- How to complete this task
Reproduce the records below exactly, but only between the lines holding "pose proof (ti_nodes" and "destruct (so_cached _", inclusive.

- Supplied material
(** Somebody can go on: if every node waits, all tenants have all their answers,
    and the first of each queue has been told. *)
Lemma not_stuck y : sys_inv fds tenant y → fds ≠ ∅ → (∀ fd, fd ∈ fds → c_batch (y_nodes y fd) + 2 < 2 ^ 32) → enabled y.
Proof.
  intros Hinv [fd0 Hfd0]%set_choose_L Hlt. apply dec_stable. intros Hen. pose proof Hinv as [Hs Ht].
  assert (∀ fd, fd ∈ fds → c_stage (y_nodes y fd) = Cold ∨ c_stage (y_nodes y fd) = AtBar) as Hall.
  { intros fd Hfd. destruct (c_stage (y_nodes y fd)) eqn:E; auto; exfalso.
    - destruct (serve_inv fds tenant Htenant Hfds 0 fd y Hinv Hfd E) as (y' & Hy & _). apply Hen. eapply (enabled_by y fd); [done| |exact Hy]. unfold actions. set_solver.
    - destruct (take_answer_inv fds tenant Htenant fd y Hinv Hfd E) as (y' & Hy & _). apply Hen. eapply (enabled_by y fd); [done| |exact Hy]. unfold actions. set_solver.
    - destruct (end_hot_inv fds tenant Htenant fd y Hinv Hfd E) as (y' & Hy & _). apply Hen. eapply (enabled_by y fd); [done| |exact Hy]. unfold actions. set_solver. }
  assert (∀ fd, fd ∈ fds → c_stage (y_nodes y fd) = Cold → c_inbox (y_nodes y fd) = []) as Hcold.
  { intros fd Hfd E. destruct (take_ready_inv fds tenant Htenant fd y Hinv Hfd E) as [[? _]|(y' & Hy & _)]; [done|]. destruct Hen. eapply (enabled_by y fd); [done| |exact Hy]. unfold actions. set_solver. }
  assert (∀ fd, fd ∈ fds → c_stage (y_nodes y fd) = Cold) as Hc.
  { intros fd Hfd. destruct (Hall fd Hfd) as [?|E]; [done|]. exfalso. apply (barrier_enabled y fd); auto. }
  assert (∀ t, resp_batch (cached (info_of (tenant_info (y_server y)) t)) ≠ 0 → told (tenant_info (y_server y)) t = true) as Htold.
  { intros t Hz. destruct (Ht t) as (g & _ & Hti). set (i := info_of _ _) in *. assert (answered_set fds tenant (resp_batch (cached i)) (y_nodes y) t = members fds tenant t) as Has.
    { apply set_eq. intros fd. rewrite elem_answered. split; [tauto|]. intros Hin. split; [|done]. left. pose proof Hin as [_ Hfd]%elem_members. rewrite (Hc fd Hfd). split; [|done].
      destruct (ni_pos _ _ _ _ (ti_nodes _ _ _ _ _ _ Hti fd Hin)) as [?|[[_ Hx]|[_ Hx]]]; [done|rewrite (Hc fd Hfd) in Hx; done..]. }
    unfold told, all_connected. fold i. rewrite (ti_exp _ _ _ _ _ _ Hti Hz), (ti_uses _ _ _ _ _ _ Hti), (ti_fds _ _ _ _ _ _ Hti), Has.
    destruct (decide (resp_batch (cached i) ≤ 1)); by rewrite Z.eqb_refl. }
  set (t0 := server_tenant tenant fd0). destruct (Ht t0) as (g & Hg & Hti). pose proof (fd_member fds tenant fd0 Hfd0) as Hin. set (i := info_of _ _) in *.
  pose proof (ti_nodes _ _ _ _ _ _ Hti fd0 Hin) as [N1 N2 _ _ _ _]. rewrite (Hc fd0 Hfd0) in N2. destruct N2 as [N2|[[_ ?]|[_ ?]]]; [|done..]. assert (resp_batch (cached i) ≠ 0) as Hz by lia.
  assert (tenant_info (y_server y) !! t0 = Some i) as Hi by (unfold i, info_of in *; destruct (tenant_info (y_server y) !! t0); [done|by destruct Hz]).
  destruct (so_cached _ Hs t0 i Hi Hz) as (b & _ & q & Hq & Hinq). destruct q as [|h q]; [by apply not_elem_of_nil in Hinq|].
  assert (queued (srv_plane (y_server y)) h) as Hqh by (apply queued_lookup; by exists b, (h :: q), 0%nat).
  destruct (so_known _ Hs h Hqh) as (ih & Hih & Hzh). assert (info_of (tenant_info (y_server y)) h = ih) as Eh by (unfold info_of; by rewrite Hih).
  pose proof (Htold h ltac:(by rewrite Eh)) as Hth. destruct (decide (h ∈ to_notify (srv_plane (y_server y)))) as [Hn|Hn].
  - by rewrite (so_quiet _ Hs h Hn) in Hth.
  - destruct (Ht h) as (gh & Hgh & Htih). assert (gh = true) as -> by (apply Hgh; split; [by exists b, q|done]).
    destruct (set_choose_L (members fds tenant h)) as [fdh Hfh]; [apply (ti_some _ _ _ _ _ _ Htih); by rewrite Eh|].
    pose proof Hfh as [_ Hfh']%elem_members. pose proof (ni_inbox _ _ _ _ (ti_nodes _ _ _ _ _ _ Htih fdh Hfh)) as Hib. rewrite (Hc fdh Hfh') in Hib.
    cbn [inbox_of] in Hib. by rewrite (Hcold fdh Hfh' (Hc fdh Hfh')) in Hib.
Qed.
End progress.

(** The tenants do not block each other for ever.  In every state that the nodes
    and the scheduler can get into, some action is possible, as long as no node has
    used up its 2^32 batches: if all nodes waited, every tenant would have all its
    answers, and the first tenant of every queue would have been told to go. *)
Theorem tenants_progress fds tenant lays y :
  deployment fds tenant lays → fds ≠ ∅ → rtc (sys_step fds tenant) (sys_init lays) y →
  (∀ fd, fd ∈ fds → c_batch (y_nodes y fd) + 2 < 2 ^ 32) →
  ∃ a y', sys_act fds tenant a y = Some (Ok y').
Proof.
  intros (Ht & Hn & Hl) Hne Hrun Hlt. eapply enabled_act, (not_stuck fds tenant Ht Hn); try done. by apply (reach_inv fds tenant Ht Hn lays).
Qed.


(** Runs given by their actions. *)
Fixpoint run_sys (fds : gset Z) (tenant : Z → Z) (acts : list sys_action) (y : sys) : option sys :=
  match acts with
  | [] => Some y
  | a :: acts' => match sys_act fds tenant a y with Some (Ok y') => run_sys fds tenant acts' y' | _ => None end
  end.

Lemma run_sys_rtc fds tenant acts y y' : run_sys fds tenant acts y = Some y' → rtc (sys_step fds tenant) y y'.
Proof.
  revert y. induction acts as [|a acts IH]; intros y H; cbn [run_sys] in H; [injection H as ->; done|].
  destruct (sys_act fds tenant a y) as [[y1|]|] eqn:E; try done. eapply rtc_l; [by exists a|by apply IH].
Qed.

(** Two tenants with two nodes and one, all in their hot periods. *)
Definition three_fds : gset Z := {[5; 6; 7]}.
Definition two_tenants (fd : Z) : Z := if fd =? 7 then 1 else 0.
Definition empty_layout : DeclusteredLayout := MkLayout NO_BLOCK ∅ [] [].
Definition to_hot (fd : Z) : list sys_action := [TakeAnswer fd; TakeReady fd].
Definition three_run : list sys_action := [Serve 10 5; Serve 20 7; Serve 30 6] ++ to_hot 5 ++ to_hot 6 ++ to_hot 7.

Lemma three_hot : ∃ y, run_sys three_fds two_tenants three_run (sys_init (λ _, empty_layout)) = Some y
  ∧ c_stage (y_nodes y 5) = Hot ∧ c_stage (y_nodes y 6) = Hot ∧ c_stage (y_nodes y 7) = Hot ∧ ∀ fd, fd ∈ three_fds → c_batch (y_nodes y fd) = 0.
Proof.
  cut (match run_sys three_fds two_tenants three_run (sys_init (λ _, empty_layout)) with
       | Some y => bool_decide (c_stage (y_nodes y 5) = Hot ∧ c_stage (y_nodes y 6) = Hot ∧ c_stage (y_nodes y 7) = Hot
                    ∧ c_batch (y_nodes y 5) = 0 ∧ c_batch (y_nodes y 6) = 0 ∧ c_batch (y_nodes y 7) = 0)
       | None => false end = true); [|vm_compute; reflexivity].
  intros H. destruct (run_sys _ _ _ _) as [y|]; [|done]. apply bool_decide_eq_true in H as (H1 & H2 & H3 & B1 & B2 & B3). exists y. split_and!; try done.
  intros fd. unfold three_fds. rewrite !elem_of_union, !elem_of_singleton. intros [[->| ->]| ->]; done.
Qed.

Lemma three_in : 5 ∈ three_fds ∧ 6 ∈ three_fds ∧ 7 ∈ three_fds.
Proof. unfold three_fds. rewrite !elem_of_union, !elem_of_singleton. tauto. Qed.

- Answer area
  pose proof (ti_nodes _ _ _ _ _ _ Hti fd0 Hin) as [N1 N2 _ _ _ _]. rewrite (Hc fd0 Hfd0) in N2. destruct N2 as [N2|[[_ ?]|[_ ?]]]; [|done..]. assert (resp_batch (cached i) ≠ 0) as Hz by lia.
  assert (tenant_info (y_server y) !! t0 = Some i) as Hi by (unfold i, info_of in *; destruct (tenant_info (y_server y) !! t0); [done|by destruct Hz]).
  destruct (so_cached _ Hs t0 i Hi Hz) as (b & _ & q & Hq & Hinq). destruct q as [|h q]; [by apply not_elem_of_nil in Hinq|].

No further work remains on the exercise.